**YOUR OBJECTIVE:**
After locating the line that contains "From S2P Require Import Prelude." in the records below, write out exactly that line and each line after it through the one that contains "then Some Pending", and nothing else.
"""
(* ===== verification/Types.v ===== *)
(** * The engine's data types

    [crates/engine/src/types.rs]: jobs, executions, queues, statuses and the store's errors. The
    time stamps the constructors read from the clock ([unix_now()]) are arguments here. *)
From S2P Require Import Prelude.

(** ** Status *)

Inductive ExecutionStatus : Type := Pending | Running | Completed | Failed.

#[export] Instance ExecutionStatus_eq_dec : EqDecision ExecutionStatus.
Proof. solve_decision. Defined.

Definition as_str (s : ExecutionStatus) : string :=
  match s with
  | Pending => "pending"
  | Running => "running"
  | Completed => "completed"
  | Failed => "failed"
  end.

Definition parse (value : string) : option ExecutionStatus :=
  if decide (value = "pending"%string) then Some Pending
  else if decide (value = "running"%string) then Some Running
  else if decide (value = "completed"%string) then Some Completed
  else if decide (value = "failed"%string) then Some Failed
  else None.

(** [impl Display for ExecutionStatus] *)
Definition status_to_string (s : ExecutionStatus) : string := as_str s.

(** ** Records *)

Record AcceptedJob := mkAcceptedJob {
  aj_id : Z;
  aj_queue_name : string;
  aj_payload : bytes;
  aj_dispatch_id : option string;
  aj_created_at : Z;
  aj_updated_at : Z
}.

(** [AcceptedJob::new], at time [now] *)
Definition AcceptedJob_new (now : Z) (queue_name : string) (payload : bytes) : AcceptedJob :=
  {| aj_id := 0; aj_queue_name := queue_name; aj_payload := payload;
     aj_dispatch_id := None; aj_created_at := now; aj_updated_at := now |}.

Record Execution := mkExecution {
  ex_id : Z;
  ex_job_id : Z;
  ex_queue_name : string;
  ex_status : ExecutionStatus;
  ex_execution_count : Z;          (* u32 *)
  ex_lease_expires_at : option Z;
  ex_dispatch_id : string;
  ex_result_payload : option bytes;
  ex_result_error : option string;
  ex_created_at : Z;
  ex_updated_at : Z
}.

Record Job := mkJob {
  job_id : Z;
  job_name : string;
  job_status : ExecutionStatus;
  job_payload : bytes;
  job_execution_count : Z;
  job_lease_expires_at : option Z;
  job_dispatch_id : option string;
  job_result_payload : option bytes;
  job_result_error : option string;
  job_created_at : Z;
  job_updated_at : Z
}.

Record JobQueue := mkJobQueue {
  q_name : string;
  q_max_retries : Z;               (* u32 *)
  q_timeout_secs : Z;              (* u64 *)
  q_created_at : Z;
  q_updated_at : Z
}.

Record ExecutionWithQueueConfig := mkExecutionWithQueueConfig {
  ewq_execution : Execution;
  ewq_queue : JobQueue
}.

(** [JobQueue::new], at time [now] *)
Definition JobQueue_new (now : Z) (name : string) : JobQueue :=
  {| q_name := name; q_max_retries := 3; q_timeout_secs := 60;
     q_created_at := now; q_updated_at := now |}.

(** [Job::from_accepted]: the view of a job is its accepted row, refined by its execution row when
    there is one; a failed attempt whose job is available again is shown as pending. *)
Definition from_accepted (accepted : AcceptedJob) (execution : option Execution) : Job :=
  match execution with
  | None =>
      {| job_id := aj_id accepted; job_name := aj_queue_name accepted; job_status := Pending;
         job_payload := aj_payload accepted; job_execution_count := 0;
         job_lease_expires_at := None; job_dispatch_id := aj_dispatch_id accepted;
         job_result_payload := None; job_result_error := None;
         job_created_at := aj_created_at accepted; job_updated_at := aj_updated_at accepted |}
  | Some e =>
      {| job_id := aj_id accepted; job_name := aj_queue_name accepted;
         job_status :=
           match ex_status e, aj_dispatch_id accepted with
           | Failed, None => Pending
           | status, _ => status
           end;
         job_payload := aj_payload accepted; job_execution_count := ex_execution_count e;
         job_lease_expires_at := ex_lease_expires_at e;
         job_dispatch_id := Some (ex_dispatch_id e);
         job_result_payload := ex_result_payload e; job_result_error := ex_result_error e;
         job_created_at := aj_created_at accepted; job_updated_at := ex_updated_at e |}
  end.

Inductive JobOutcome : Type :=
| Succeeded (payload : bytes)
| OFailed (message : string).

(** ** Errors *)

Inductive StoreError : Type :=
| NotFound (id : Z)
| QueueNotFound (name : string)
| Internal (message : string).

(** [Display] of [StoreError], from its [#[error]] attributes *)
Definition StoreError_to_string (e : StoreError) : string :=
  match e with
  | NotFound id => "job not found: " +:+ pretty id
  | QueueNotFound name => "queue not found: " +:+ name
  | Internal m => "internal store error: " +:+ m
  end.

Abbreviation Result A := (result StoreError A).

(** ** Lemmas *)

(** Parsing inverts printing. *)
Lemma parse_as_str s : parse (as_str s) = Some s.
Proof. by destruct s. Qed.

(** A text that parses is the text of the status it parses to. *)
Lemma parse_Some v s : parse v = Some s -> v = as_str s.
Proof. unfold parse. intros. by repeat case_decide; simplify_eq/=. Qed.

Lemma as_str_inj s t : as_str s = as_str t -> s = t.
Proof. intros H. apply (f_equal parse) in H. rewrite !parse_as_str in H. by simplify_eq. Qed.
"""
**YOUR SOLUTION:**
From S2P Require Import Prelude.

(** ** Status *)

Inductive ExecutionStatus : Type := Pending | Running | Completed | Failed.

#[export] Instance ExecutionStatus_eq_dec : EqDecision ExecutionStatus.
Proof. solve_decision. Defined.

Definition as_str (s : ExecutionStatus) : string :=
  match s with
  | Pending => "pending"
  | Running => "running"
  | Completed => "completed"
  | Failed => "failed"
  end.

Definition parse (value : string) : option ExecutionStatus :=
  if decide (value = "pending"%string) then Some Pending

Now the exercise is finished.